Anthony Armenio, 82 and battling cancer in several parts of his body, shakily gestures at his wide window overlooking Alley Pond Park, turning the sun-soaked foliage into a battleground.
Born on Veteran’s Day, the Korean War veteran, in his own words, “never killed anybody and nobody ever killed me.” But his younger brother was not so lucky. Robert Armenio, 14 years Anthony’s junior, was flying wounded soldiers to a hospital in South Vietnam when he was killed on July 27, 1969, a few weeks shy of his 25th birthday.
His body arrived in Queens on Aug. 8, 1969, his birthday. At the time of his death, he was engaged.
Robert’s death still haunts his older brother, married for more than a half century, in his comfortable Douglaston home. His brother, a Cambria Heights native, died a 1st Lieutenant; he was the fearless, easy-going helicopter pilot who quickly became a senior pilot when the men working above him perished. On his last tour of duty, he volunteered to relieve an overworked pilot. He never returned.
Robert never became a captain, a sore spot for his brother, but was remarkably decorated in his short life, earning 33 Air Medals, three Distinguished Flying Crosses, two Purple Hearts and two Bronze Stars with V for Valor, among other honors.
As the decades have piled on top of each other, Anthony has intermittently tried to give his brother some kind of lasting honor. He bitterly trawls through newspaper clippings of other individuals who have had streets named after them, individuals like fellow Marines and priests that he acknowledges are deserving of such honors — he just wishes his brother could be one of them.
“Every year or two, I try to push for something but I always back away,” he said. “My other brother doesn’t even want to know about this anymore; he said, ‘he’s dead, that’s the end of that.’”

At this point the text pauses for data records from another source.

(* ===== verification/Rtt.v ===== *)
(** * Round trip time and window size: [sender/RTT.h], [sender/WindowSize.h]

    The smoothed round trip time and the number of unacknowledged packets allowed for it, with
    the other float computations on the way to a timer: [toDuration] of [Base.h] and
    [Retrier::calculateRetryDuration]. The members [maximum] and [minimum] of the structures are
    never assigned and are constants here. *)

From S2P Require Import Prelude Float32.
From Stdlib Require Import Floats.SpecFloat.

(** The literals [1.0f], [0.005f] and [0.9f], rounded to binary32. *)
Definition maximum : float := S754_finite false 8388608 (-23).
Definition minimum : float := S754_finite false 10737418 (-31).
Definition a : float := S754_finite false 15099494 (-24).
Definition b : float := fsub (f32_of_Z 1) a.

(** ** RTTSimple *)
Definition RTT_init : float := maximum.

Definition calculate (duration sample : float) : float :=
  fmin maximum (fmax minimum (fadd (fmul a duration) (fmul b sample))).

(** The new [duration]. *)
Definition RTT_onSample (duration sample : float) : float := calculate duration sample.
Definition RTT_onAckFailure (duration : float) : float := RTT_onSample duration maximum.

(** ** WindowSize *)
Definition window_minimum : Z := 3.
Definition window_maximum : Z := 1024.
Definition WindowSize_init : Z := 3.

(** [WindowSizeSimple::onSample]: the new [size]. *)
Definition WindowSize_onSample (rtt : float) : option Z :=
  n ← float_to_size_t (fdiv (f32_of_Z 2) rtt);
  Some (Z.min window_maximum (Z.max window_minimum n)).

(** [WindowSizeMinMaxLinear::onSample]; its [maximumLength] is [maximum - minimum]. *)
Definition linear_minimum : Z := 3.
Definition linear_maximum : Z := 256.
Definition WindowSizeMinMaxLinear_onSample (rtt : float) : option Z :=
  let rtt := fmin rtt maximum in
  let drtt := fsub maximum rtt in
  float_to_size_t (fadd (fmul (fdiv drtt maximum) (f32_of_Z (linear_maximum - linear_minimum)))
                        (f32_of_Z linear_minimum)).

(** ** Durations *)

(** [Duration toDuration(float)], in milliseconds. *)
Definition toDuration (v : float) : option Z := float_to_int (fmul v (f32_of_Z 1000)).

Definition calculateRetryDuration (rtt : float) : float :=
  let delayedAckContribution := fdiv (f32_of_Z 30) (f32_of_Z 1000) in
  fadd (fmul (f32_of_Z 2) rtt) delayedAckContribution.

(** ** Ranges *)

(** The values [duration] takes: binary32 numbers from [minimum] to [maximum]. *)
Definition rtt_ok (r : float) : Prop :=
  SFleb minimum r = true ∧ SFleb r maximum = true ∧
  mantissa_ok 24 r.

Lemma rtt_ok_finite r :
  rtt_ok r → ∃ m e, r = S754_finite false m e ∧ -31 ≤ e ≤ -23 ∧ Zpos m < 2 ^ 24.
Proof.
  intros (Hl&Hu&Hm). destruct r as [s|s| |s m e]; try done; [by destruct s|].
  destruct s; [done|]. exists m, e. split_and!; [done| | |done].
  - unfold SFleb, SFcompare, minimum in Hl. destruct (Z.compare_spec (-31) e); [lia|lia|done].
  - unfold SFleb, SFcompare, maximum in Hu. destruct (Z.compare_spec e (-23)); [lia|lia|done].
Qed.

Lemma rtt_ok_bounded r : rtt_ok r → fbounded 24 1 r ∧ fpositive r.
Proof.
  intros (m&e&->&He&Hm)%rtt_ok_finite. split; [|done]. split_and!; [lia| |done].
  eapply Z.lt_le_trans; [exact Hm|]. apply Z.pow_le_mono_r; lia.
Qed.

Lemma maximum_ok : rtt_ok maximum.
Proof. by vm_compute. Qed.

Lemma minimum_ok : rtt_ok minimum.
Proof. by vm_compute. Qed.

Lemma calculateRetryDuration_bounded r :
  rtt_ok r → fbounded 24 6 (calculateRetryDuration r) ∧ fpositive (calculateRetryDuration r).
Proof.
  intros [Hb Hp]%rtt_ok_bounded. unfold calculateRetryDuration, fadd.
  assert (fbounded 24 4 (fmul (f32_of_Z 2) r)) as Hm.
  { apply (SFmul_bound 24 128 ltac:(lia) ltac:(lia) _ _ 2 1 24); [lia|lia|lia|by fconst|done]. }
  assert (fbounded 24 6 (SFadd 24 128 (fmul (f32_of_Z 2) r) (fdiv (f32_of_Z 30) (f32_of_Z 1000)))) as Ha.
  { apply (SFadd_bound 24 128 ltac:(lia) ltac:(lia) _ _ 4); [lia|lia|done|by fconst]. }
  split; [done|]. eapply fpositive_of_bounded; [done|]. apply SFadd_sign; [|by vm_compute].
  eapply fpositive_of_bounded; [done|]. by apply SFmul_sign.
Qed.

(** A retry timer is never further than [2^17] milliseconds away. *)
Lemma toDuration_retry r :
  rtt_ok r → ∃ d, toDuration (calculateRetryDuration r) = Some d ∧ 0 ≤ d < 2 ^ 17.
Proof.
  intros [Hb Hp]%calculateRetryDuration_bounded.
  assert (fbounded 24 17 (fmul (calculateRetryDuration r) (f32_of_Z 1000))) as Hm.
  { apply (SFmul_bound 24 128 ltac:(lia) ltac:(lia) _ _ 6 10 24); [lia|lia|lia|done|by fconst]. }
  apply (float_to_int_pos 24); [lia|done|]. eapply fpositive_of_bounded; [done|]. by apply SFmul_sign.
Qed.

(** The linger time of a closed connection, [toDuration(rtt.duration * 3)]. *)
Lemma toDuration_linger r :
  rtt_ok r → ∃ d, toDuration (fmul r (f32_of_Z 3)) = Some d ∧ 0 ≤ d < 2 ^ 15.
Proof.
  intros [Hb Hp]%rtt_ok_bounded.
  assert (fbounded 24 4 (fmul r (f32_of_Z 3))) as H1.
  { apply (SFmul_bound 24 128 ltac:(lia) ltac:(lia) _ _ 1 2 24); [lia|lia|lia|done|by fconst]. }
  assert (fbounded 24 15 (fmul (fmul r (f32_of_Z 3)) (f32_of_Z 1000))) as H2.
  { apply (SFmul_bound 24 128 ltac:(lia) ltac:(lia) _ _ 4 10 24); [lia|lia|lia|done|by fconst]. }
  apply (float_to_int_pos 24); [lia|done|]. eapply fpositive_of_bounded; [done|].
  apply SFmul_sign; [|done]. eapply fpositive_of_bounded; [done|]. by apply SFmul_sign.
Qed.

Lemma calculate_ok duration sample : rtt_ok (calculate duration sample).
Proof.
  unfold calculate. set (x := fadd _ _).
  assert (mantissa_ok 24 x) as Hx.
  { apply (SFadd_mantissa 24 128); [lia|lia|apply (SFmul_mantissa 24 128); lia..]. }
  assert (SFleb minimum (fmax minimum x) = true ∧ mantissa_ok 24 (fmax minimum x)) as [Hl Hm].
  { unfold fmax. destruct (SFltb minimum x) eqn:E; [|by vm_compute]. split; [|done].
    unfold SFltb in E. unfold SFleb. by destruct (SFcompare minimum x) as [[]|]. }
  unfold fmin. destruct (SFltb (fmax minimum x) maximum) eqn:E; [|apply maximum_ok].
  split_and!; [done| |done]. unfold SFltb in E. unfold SFleb.
  by destruct (SFcompare (fmax minimum x) maximum) as [[]|].
Qed.

Lemma WindowSize_onSample_ok r :
  rtt_ok r → ∃ n, WindowSize_onSample r = Some n ∧ window_minimum ≤ n ≤ window_maximum.
Proof.
  intros Hr. destruct (rtt_ok_bounded r Hr) as [_ Hp].
  destruct (rtt_ok_finite r Hr) as (m&e&->&He&_). unfold WindowSize_onSample.
  assert (fbounded 24 34 (fdiv (f32_of_Z 2) (S754_finite false m e))) as Hb.
  { apply (SFdiv_bound 24 128 ltac:(lia) ltac:(lia) _ false m e 2 31 24); [lia|lia|lia|by fconst|lia]. }
  destruct (float_to_size_t_pos 24 34 _ ltac:(lia) Hb) as (z&E&Hz).
  { eapply fpositive_of_bounded; [done|]. by apply SFdiv_sign. }
  rewrite E. eexists. split; [done|]. unfold window_minimum, window_maximum. lia.
Qed.

(** ** Claims *)

(** C35: the float pipeline is defined and in range. Whatever the previous duration and whatever
    the sample (negative, infinite or NaN included: a peer chooses the delay subtracted from it),
    the round trip time stays a binary32 number from 0.005 to 1; for such a value the window size
    is defined and between 3 and 1024 packets, and the conversions to the retry and linger
    timers are defined, nonnegative and below [2^17] and [2^15] milliseconds. *)
Theorem rtt_pipeline_safe (duration sample : float) :
  let r := RTT_onSample duration sample in
  rtt_ok r ∧
  (∃ n, WindowSize_onSample r = Some n ∧ window_minimum ≤ n ≤ window_maximum) ∧
  (∃ d, toDuration (calculateRetryDuration r) = Some d ∧ 0 ≤ d < 2 ^ 17) ∧
  (∃ d, toDuration (fmul r (f32_of_Z 3)) = Some d ∧ 0 ≤ d < 2 ^ 15).
Proof.
  pose proof (calculate_ok duration sample) as Hr. cbv zeta. unfold RTT_onSample.
  split_and!; [done|by apply WindowSize_onSample_ok|by apply toDuration_retry|by apply toDuration_linger].
Qed.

State Sen. Tony Avella (D-Bayside) inducted Robert into the New York State Senate Veteran’s Hall of Fame this year. Glad that his brother at last received the recognition, Anthony still hopes for something more.
“I didn’t leave any marks on this earth,” he said. “Can you imagine just for a moment if I told you, ‘go out there’ and somebody with a rifle was ready to kill you? You come back again, you made it, and I say, ‘go back again.’ Could you do it?”

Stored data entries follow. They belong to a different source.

(* ===== verification/Scheduler.v ===== *)
(** * The timer queue: [Scheduler]

    All timers of a service share one queue ordered by time. A [Timeout] is allocated once with
    its callback and then moves between its own handle and the queue; here a timeout is named by
    a number and [handles] holds the timeouts whose node is extracted. Time points are in
    nanoseconds, the tick of the steady clock. [updates] records the calls of [imp->update],
    which arm the native timer.

    Callbacks run inside [process_] with the lock released. The application is a state [W] on which
    a callback acts; what the callback, or another thread meanwhile, does to the queue is a list of
    requests: to schedule, allocate or free timeouts. *)

From S2P Require Import Prelude.
From stdpp Require Import list.
#[local] Open Scope Z_scope.

Abbreviation Timepoint := Z.
Abbreviation TimeoutID := nat.

Record Node := mkNode { when_ : Timepoint; parent : TimeoutID }.

Record Scheduler := mkScheduler {
  queue : list Node;               (* std::multiset<Node>, ordered by [when_] *)
  last_ : Timepoint;
  handles : gset TimeoutID;
  updates : list (Timepoint * bool);
}.

(** [Timepoint::min()] *)
Definition Timepoint_min : Timepoint := - 2 ^ 63.

Definition Scheduler_init : Scheduler := mkScheduler [] Timepoint_min ∅ [].

(** [queue.insert]: after the nodes that are not later. *)
Fixpoint insert_node (n : Node) (l : list Node) : list Node :=
  match l with
  | [] => [n]
  | x :: l' => if when_ n <? when_ x then n :: l else x :: insert_node n l'
  end.

Definition in_queue (t : TimeoutID) (s : Scheduler) : bool :=
  bool_decide (Exists (λ n, parent n = t) (queue s)).

(** [timeout.where == queue.begin()] *)
Definition is_begin (t : TimeoutID) (s : Scheduler) : bool :=
  match queue s with n :: _ => bool_decide (parent n = t) | [] => false end.

(** [timeout.handle = queue.extract(timeout.where)] *)
Definition extract (t : TimeoutID) (s : Scheduler) : Scheduler :=
  mkScheduler (filter (λ n, parent n ≠ t) (queue s)) (last_ s) ({[t]} ∪ handles s) (updates s).

(** ** Operations *)

Definition allocate (t : TimeoutID) : M Scheduler unit :=
  modify (λ s, mkScheduler (queue s) (last_ s) ({[t]} ∪ handles s) (updates s)).

(** The timeout's node goes with it. *)
Definition free (t : TimeoutID) : M Scheduler unit :=
  modify (λ s, mkScheduler (filter (λ n, parent n ≠ t) (queue s)) (last_ s)
                 (handles s ∖ {[t]}) (updates s)).

(** When a timeout scheduled for [then_] fires, [last] being the time of the last pass. *)
Definition fire_time (last then_ : Timepoint) : Timepoint :=
  let ensureRuns := if then_ <=? last then 1 else 0 in
  let then_ := if then_ <=? last then last else then_ in
  let milliseconds := wrap 64 (then_ `quot` 1000000 + ensureRuns) in
  let roundAmount := 10 - milliseconds `mod` 10 in
  then_ + roundAmount * 1000000.

Definition schedule_ (t : TimeoutID) (then_ : Timepoint) : M Scheduler (bool * Timepoint) :=
  s ← mget;
  if negb (in_queue t s) && negb (bool_decide (t ∈ handles s)) then ub
  else
    let changed := in_queue t s && is_begin t s in
    when (in_queue t s) (modify (extract t));;
    modify (λ s, mkScheduler (insert_node (mkNode (fire_time (last_ s) then_) t) (queue s)) (last_ s)
                   (handles s ∖ {[t]}) (updates s));;
    s ← mget;
    match queue s with
    | [] => ub
    | n :: _ => mret (changed || is_begin t s, when_ n)
    end.

Definition update (next : Timepoint) (processing : bool) : M Scheduler unit :=
  modify (λ s, mkScheduler (queue s) (last_ s) (handles s) (updates s ++ [(next, processing)])).

Definition schedule (t : TimeoutID) (then_ : Timepoint) : M Scheduler unit :=
  '(changed, next) ← schedule_ t then_;
  when changed (update next false).

(** ** Callbacks *)

Inductive Request := Schedule (t : TimeoutID) (then_ : Timepoint) | Allocate (t : TimeoutID) | Free (t : TimeoutID).

Definition target (r : Request) : TimeoutID := match r with Schedule t _ | Allocate t | Free t => t end.

(** A request made while the callback of [running] runs. To destroy a timeout whose callback runs
    destroys the function that is executing. *)
Definition request (running : TimeoutID) (r : Request) : M Scheduler unit :=
  match r with
  | Schedule t then_ => schedule t then_
  | Allocate t => allocate t
  | Free t => if decide (t = running) then ub else free t
  end.

Section process.
Context {W : Type} (callback : TimeoutID → W → list Request * W).

Definition run_callback (t : TimeoutID) (w : W) : M Scheduler W :=
  let '(reqs, w') := callback t w in
  mapM_ (request t) reqs;;
  mret w'.

(** The timeouts that ran, in order, and the application afterwards. *)
Fixpoint process_loop (fuel : nat) (now : Timepoint) (w : W) : M Scheduler (list TimeoutID * W) :=
  match fuel with
  | O => ub
  | S fuel =>
    s ← mget;
    match queue s with
    | [] => mret ([], w)
    | front :: _ =>
      if now <=? when_ front then mret ([], w)
      else
        modify (extract (parent front));;
        w ← run_callback (parent front) w;
        '(ran, w) ← process_loop fuel now w;
        mret (parent front :: ran, w)
    end
  end.

Definition process_ (now : Timepoint) (w : W) : M Scheduler (list TimeoutID * W * Timepoint) :=
  modify (λ s, mkScheduler (queue s) now (handles s) (updates s));;
  s ← mget;
  '(ran, w) ← process_loop (S (length (queue s))) now w;
  s ← mget;
  mret (ran, w, match queue s with n :: _ => when_ n | [] => Timepoint_min end).

Definition process (time : Timepoint) (w : W) : M Scheduler (list TimeoutID * W) :=
  '(ran, w, next) ← process_ time w;
  when (negb (next =? Timepoint_min)) (update next true);;
  mret (ran, w).
End process.

(** ** Invariant *)

(** The queue is in time order and every timeout has one node, in the queue or extracted. *)
Record sched_inv (s : Scheduler) : Prop := {
  si_sorted : StronglySorted (λ x y, when_ x ≤ when_ y) (queue s);
  si_nodup : NoDup (parent <$> queue s);
  si_handles : ∀ t, t ∈ parent <$> queue s → t ∉ handles s;
}.

Definition allocated (s : Scheduler) : gset TimeoutID := list_to_set (parent <$> queue s) ∪ handles s.

Lemma in_queue_true t s : in_queue t s = true ↔ t ∈ parent <$> queue s.
Proof.
  unfold in_queue. rewrite bool_decide_eq_true, Exists_exists, list_elem_of_fmap.
  split; [intros (n&Hn&<-); by exists n|].
  intros (n&->&Hn). by exists n.
Qed.

Lemma insert_node_perm n l : insert_node n l ≡ₚ n :: l.
Proof.
  induction l as [|x l IH]; simpl; [done|]. destruct (when_ n <? when_ x); [done|].
  rewrite IH. apply perm_swap.
Qed.

Lemma insert_node_sorted n l :
  StronglySorted (λ x y, when_ x ≤ when_ y) l → StronglySorted (λ x y, when_ x ≤ when_ y) (insert_node n l).
Proof.
  induction 1 as [|x l Hs IH Hx]; simpl; [repeat constructor|].
  destruct (Z.ltb_spec (when_ n) (when_ x)).
  - constructor; [by constructor|]. constructor; [lia|]. eapply Forall_impl; [done|]. simpl. lia.
  - constructor; [done|]. rewrite insert_node_perm. constructor; [done|done].
Qed.

Lemma StronglySorted_filter_ {A} (R : A → A → Prop) (P : A → Prop) `{!∀ x, Decision (P x)} l :
  StronglySorted R l → StronglySorted R (filter P l).
Proof.
  induction 1 as [|x l Hs IH Hx]; [constructor|]. rewrite filter_cons. case_decide; [|done].
  constructor; [done|]. apply Forall_forall. intros y [_ Hy]%list_elem_of_filter.
  by eapply Forall_forall in Hx.
Qed.

Lemma filter_parent_sublist t l : filter (λ n, parent n ≠ t) l `sublist_of` l.
Proof. apply sublist_filter. Qed.

Lemma elem_of_parents t (l : list Node) : t ∈ parent <$> l ↔ ∃ n, n ∈ l ∧ parent n = t.
Proof. rewrite list_elem_of_fmap. split; intros (n&?&?); exists n; by split. Qed.

Lemma extract_inv t s : sched_inv s → sched_inv (extract t s).
Proof.
  intros [Hs Hn Hh]. split; simpl.
  - by apply StronglySorted_filter_.
  - eapply sublist_NoDup; [done|]. apply fmap_sublist, filter_parent_sublist.
  - intros u (n&[Hnt Hin]%list_elem_of_filter&<-)%elem_of_parents.
    rewrite not_elem_of_union, not_elem_of_singleton. split; [done|]. apply Hh, elem_of_parents. eauto.
Qed.

(** ** Scheduling *)

Lemma fire_time_spec last then_ :
  let w := fire_time last then_ in
  last < w ∧ then_ < w ∧ w ≤ Z.max last then_ + 10 * 1000000 ∧
  (last < then_ → 0 ≤ then_ < 2 ^ 63 → w `quot` 1000000 `mod` 10 = 0).
Proof.
  cbv zeta. unfold fire_time.
  pose proof (Z.mod_pos_bound (wrap 64 ((if then_ <=? last then last else then_) `quot` 1000000 +
    (if then_ <=? last then 1 else 0))) 10 ltac:(lia)) as Hm.
  destruct (Z.leb_spec then_ last) as [Hl|Hl]; split_and!; try lia.
  intros _ Ht. rewrite Z.add_0_r, wrap_small.
  2:{ split; [apply Z.quot_pos; lia|]. apply Z.quot_lt_upper_bound; lia. }
  rewrite (Z.quot_div_nonneg then_) by lia.
  set (m := then_ `div` 1000000). rewrite Z.quot_div_nonneg.
  2:{ assert (0 ≤ m) by (apply Z.div_pos; lia). pose proof (Z.mod_pos_bound m 10). lia. }
  2: lia.
  rewrite Z.div_add by lia. fold m.
  replace (m + (10 - m `mod` 10)) with ((m - m `mod` 10) + 1 * 10) by lia.
  rewrite Z.mod_add by lia. rewrite Zminus_mod, Zmod_mod, Z.sub_diag. done.
Qed.

Lemma filter_absent t (l : list Node) : t ∉ parent <$> l → filter (λ n, parent n ≠ t) l = l.
Proof.
  induction l as [|n l IH]; [done|]. cbn [fmap list_fmap]. rewrite not_elem_of_cons. intros [Hn Hl].
  rewrite filter_cons_True by congruence. by rewrite IH.
Qed.

Lemma extract_allocated t s : t ∈ parent <$> queue s → allocated (extract t s) = allocated s.
Proof.
  intros Ht. unfold allocated, extract. simpl. apply set_eq. intros u.
  rewrite !elem_of_union, elem_of_singleton, !elem_of_list_to_set, !elem_of_parents.
  split.
  - intros [(n&[??]%list_elem_of_filter&?)|[->|?]]; [left; eauto|left; by apply elem_of_parents|by right].
  - intros [(n&?&?)|?]; [|by right; right]. destruct (decide (u = t)) as [->|]; [by right; left|].
    left. exists n. split; [|done]. apply list_elem_of_filter. split; [congruence|done].
Qed.

(** The queue after a [schedule]. *)
Definition rescheduled (t : TimeoutID) (w : Timepoint) (l : list Node) : list Node :=
  insert_node (mkNode w t) (filter (λ n, parent n ≠ t) l).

That was what his brother did, flying through burning battlefields to retrieve wounded soldiers and the body parts of those freshly blown apart. Vietnam was an unpopular conflict, unlike World War II, and Anthony never saw his brother mythologized like previous generations of soldiers.
Anthony swears that in 1968 he was sitting in a barbershop when a chill ran up his spine. He would later find out a bullet split off a radar altimeter on his brother’s helicopter, shattering his helmet, wounding his face and earning him his first Purple Heart. A year later, when his brother was dead, Anthony heard the taunts of Vietnam War protesters. “How do you like the war now?” they said.

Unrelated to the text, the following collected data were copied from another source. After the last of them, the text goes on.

(** Iterating over a list. *)
Lemma safe_mapM {X} (f : X → C unit) l c :
  (∀ x c', x ∈ l → evolves c c' → safe (f x) c') → safe (mapM_ f l) c.
Proof.
  revert c. induction l as [|x l IH]; intros c Hf; simpl; [apply safe_ret|].
  apply safe_bind; [by apply Hf; [left|]|]. intros _ c1 He _. apply IH. intros y c2 Hy He2.
  apply Hf; [by right|by etrans].
Qed.

(** ** Frame rules

    [respects R m]: wherever [m] is defined, the states before and after are related by the
    preorder [R]. With [R] an equality of projections this says which fields [m] leaves alone. *)
Definition respects {A} (R : relation Connection) (m : C A) : Prop :=
  ∀ c a c', m c = Some (a, c') → R c c'.

Definition same {X} (g : Connection → X) : relation Connection := λ c c', g c' = g c.
#[export] Instance same_preorder {X} (g : Connection → X) : PreOrder (same g).
Proof. split; [done|]. intros c1 c2 c3 H1 H2. unfold same in *. congruence. Qed.

Section respects.
Context (R : relation Connection) `{!PreOrder R}.

Lemma respects_ret {A} (a : A) : respects R (mret a).
Proof. by intros c ? ? [= <- <-]. Qed.
Lemma respects_ub {A} : respects R (ub (A := A)).
Proof. done. Qed.
Lemma respects_bind {A B} (m : C A) (f : A → C B) :
  respects R m → (∀ a, respects R (f a)) → respects R (m ≫= f).
Proof.
  intros Hm Hf c b c2. unfold mbind, M_bind. destruct (m c) as [[a c1]|] eqn:E; [|done].
  intros E2. etrans; [by eapply Hm|by eapply Hf].
Qed.
Lemma respects_modify f : (∀ c, R c (f c)) → respects R (modify f).
Proof. intros Hf c ? ? [= <- <-]. apply Hf. Qed.
Lemma respects_gets {A} (g : Connection → A) : respects R (gets g).
Proof. by intros c ? ? [= <- <-]. Qed.
Lemma respects_mget : respects R mget.
Proof. by intros c ? ? [= <- <-]. Qed.
Lemma respects_lift {A} (o : option A) : respects R (lift o).
Proof. intros c a c'. unfold lift. destruct o; [|done]. by intros [= <- <-]. Qed.
Lemma respects_when (b : bool) m : respects R m → respects R (when b m).
Proof. destruct b; [done|]. intros _. apply respects_ret. Qed.
Lemma respects_mapM {X} (f : X → C unit) l : (∀ x, respects R (f x)) → respects R (mapM_ f l).
Proof.
  intros Hf. induction l as [|x l IH]; simpl; [apply respects_ret|].
  apply respects_bind; [apply Hf|done].
Qed.
End respects.

Create HintDb frame.
#[export] Hint Resolve respects_ret respects_ub respects_gets respects_mget respects_lift : frame.

(** Prove [respects] for a handler from the frame rules of its parts. *)
Ltac frame_step :=
  match goal with
  | |- respects _ (mbind _ _) => apply (respects_bind _); [|intros ?]
  | |- respects _ (modify _) => apply respects_modify; intros ?
  | |- respects _ (when _ _) => apply (respects_when _)
  | |- respects _ (mapM_ _ _) => apply (respects_mapM _); intros ?
  | |- respects _ (match ?x with _ => _ end) => destruct x
  | |- respects _ (if ?x then _ else _) => destruct x
  end.
Ltac frame := repeat (first [solve [eauto with frame typeclass_instances]|frame_step]); try done.

Lemma wp_respects {A} R (m : C A) Q c :
  respects R m → wp m Q c → wp m (λ a c', Q a c' ∧ R c c') c.
Proof. intros Hr. unfold wp. destruct (m c) as [[a c']|] eqn:E; [|done]. intros. split; [done|by eapply Hr]. Qed.

(** Transmitting touches the retrier, the id generator, the probe, the statistics and the
    events; everything else is this. *)
Definition tx_frame (c : Connection) :=
  (remoteID c, options c, handshake c, receiver c, remoteAddress c,
   (s_status (sender c), rtt (sender c), windowSize (sender c), dataQueue (sender c),
    unreliableDataQueue (sender c), schedule_unreliable (sender c), schedule_reliable (sender c),
    delayedAcks (sender c)),
   (receiveHandler c, closeHandler c, closeReason c, closed c, userDataDisposed c), clock c,
   rt_status (retrier (sender c))).

Lemma recalculateRetryTimeout_frame : respects (same tx_frame) recalculateRetryTimeout.
Proof. unfold recalculateRetryTimeout, getNextRetry, set_retry, modify_retrier, modify_sender, emit. frame. Qed.
#[export] Hint Resolve recalculateRetryTimeout_frame : frame.

Lemma rt_insert_frame ps now prio : respects (same tx_frame) (rt_insert ps now prio).
Proof. unfold rt_insert, modify_retrier, modify_sender. frame. Qed.
Lemma pr_on_frame now : respects (same tx_frame) (pr_on now).
Proof. unfold pr_on, recalculateProbeTimeout, registerTimeout, emit. frame. Qed.
#[export] Hint Resolve rt_insert_frame pr_on_frame : frame.

Lemma send__frame p a : respects (same tx_frame) (send_ p a).
Proof. unfold send_, emit. frame. Qed.
#[export] Hint Resolve send__frame : frame.
Lemma send_frame p a : respects (same tx_frame) (send p a).
Proof. unfold send, modify_statistics. frame. Qed.
Lemma resend_frame p a : respects (same tx_frame) (resend p a).
Proof. unfold resend, modify_statistics. frame. Qed.
#[export] Hint Resolve send_frame resend_frame : frame.

(** Of these, only [rt_insert] changes which packets wait for an acknowledgement. *)
Definition unacked (c : Connection) : gset Z := dom (window (retrier (sender c))).

Lemma send_unacked p a : respects (same unacked) (send p a).
Proof.
  unfold send, send_, modify_statistics, pr_on, recalculateProbeTimeout, registerTimeout, emit. frame.
Qed.

Lemma getNextRetry_some c res c' :
  getNextRetry c = Some (res, c') →
  c' = c ∧ ∀ i x, res = Some (i, x) → window (retrier (sender c)) !! i = Some x.
Proof.
  unfold getNextRetry, mbind, M_bind, gets. case_bool_decide; [by intros [= <- <-]|].
  assert (∀ i, match window (retrier (sender c)) !! i with
    | Some retry => mret (Some (i, retry)) | None => ub end c = Some (res, c') →
    c' = c ∧ ∀ j x, res = Some (j, x) → window (retrier (sender c)) !! j = Some x) as Hk.
  { intros i. destruct (window _ !! i) as [y|] eqn:E; [|done]. intros [= <- <-].
    split; [done|]. by intros j x [= <- <-]. }
  destruct (set_begin (priority _)); [apply Hk|]. destruct (set_begin (dom _)); [apply Hk|done].
Qed.

Lemma recalculateRetryTimeout_unacked : respects (same unacked) recalculateRetryTimeout.
Proof.
  intros c a c'. unfold recalculateRetryTimeout. unfold mbind at 1, M_bind at 1.
  destruct (getNextRetry c) as [[res c1]|] eqn:E; [|done].
  apply getNextRetry_some in E as [-> Hres]. destruct res as [[i x]|]; [|by intros [= <- <-]].
  specialize (Hres i x eq_refl). unfold mbind, M_bind, gets, lift. simpl.
  destruct (toDuration _); [|done]. intros [= <- <-]. unfold same, unacked. simpl.
  rewrite dom_insert_L. apply elem_of_dom_2 in Hres. set_solver.
Qed.

(** A reliable packet joins the packets waiting for an acknowledgement. *)
Lemma rt_insert_unacked ps now prio c b c' :
  rt_insert ps now prio c = Some (b, c') →
  unacked c ⊆ unacked c' ∧
  ∀ p, head ps = Some p → unacked c' ⊆ {[h_id (p_header (pp_packet p))]} ∪ unacked c ∧
    (rt_status (retrier (sender c)) = OPEN → h_id (p_header (pp_packet p)) ∈ unacked c').
Proof.
  unfold rt_insert, mbind, M_bind, gets. case_decide as Ho.
  { intros [= <- <-]. split; [done|]. intros. split; [set_solver|congruence]. }
  destruct ps as [|p ps]; [done|]. set (i := h_id _). unfold modify_retrier, modify_sender, modify.
  set (c1 := upd_sender _ c). destruct (when _ _ c1) as [[[] c2]|] eqn:E; [|done]. intros [= <- <-].
  assert (unacked c2 = unacked c1) as ->.
  { eapply (respects_when (same unacked)); [apply recalculateRetryTimeout_unacked|exact E]. }
  assert (unacked c1 = {[i]} ∪ unacked c) as ->.
  { unfold unacked, c1. simpl. destruct (window (retrier (sender c)) !! i) as [x|] eqn:Ex.
    - apply elem_of_dom_2 in Ex. set_solver.
    - apply dom_insert_L. }
  split; [set_solver|]. intros q [= <-]. set_solver.
Qed.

“He [Robert] would say, ‘R.A.’ saved ‘R.A.’,” he said, smiling sadly. “He would tell me you don’t hear the shots when they’re fired. You just see them hitting off of things.”
Robert attended Andrew Jackson High School, where he earned the affectionate nickname of “bullet,” which ironically described his serene demeanor. He was a ballplayer, pinch hitting for Georgia Southern College when they appeared in the 1964 College World Series. After earning a degree in business administration, he enlisted in 1967, a decision that Anthony still feels guilty about. Little Robert was enamored of his brother when he flew out to California a decade earlier to visit the army base where Anthony was stationed.
Anthony now dreams of a Medal of Honor for his long-dead brother, though he knows that is unlikely. The United States’ highest military honor, it is bestowed upon soldiers for “acts of valor above and beyond the call of duty.”
“I think his story should be in huge headlines, movies and books, all the helicopter pilots and what they did. God help them,” he said.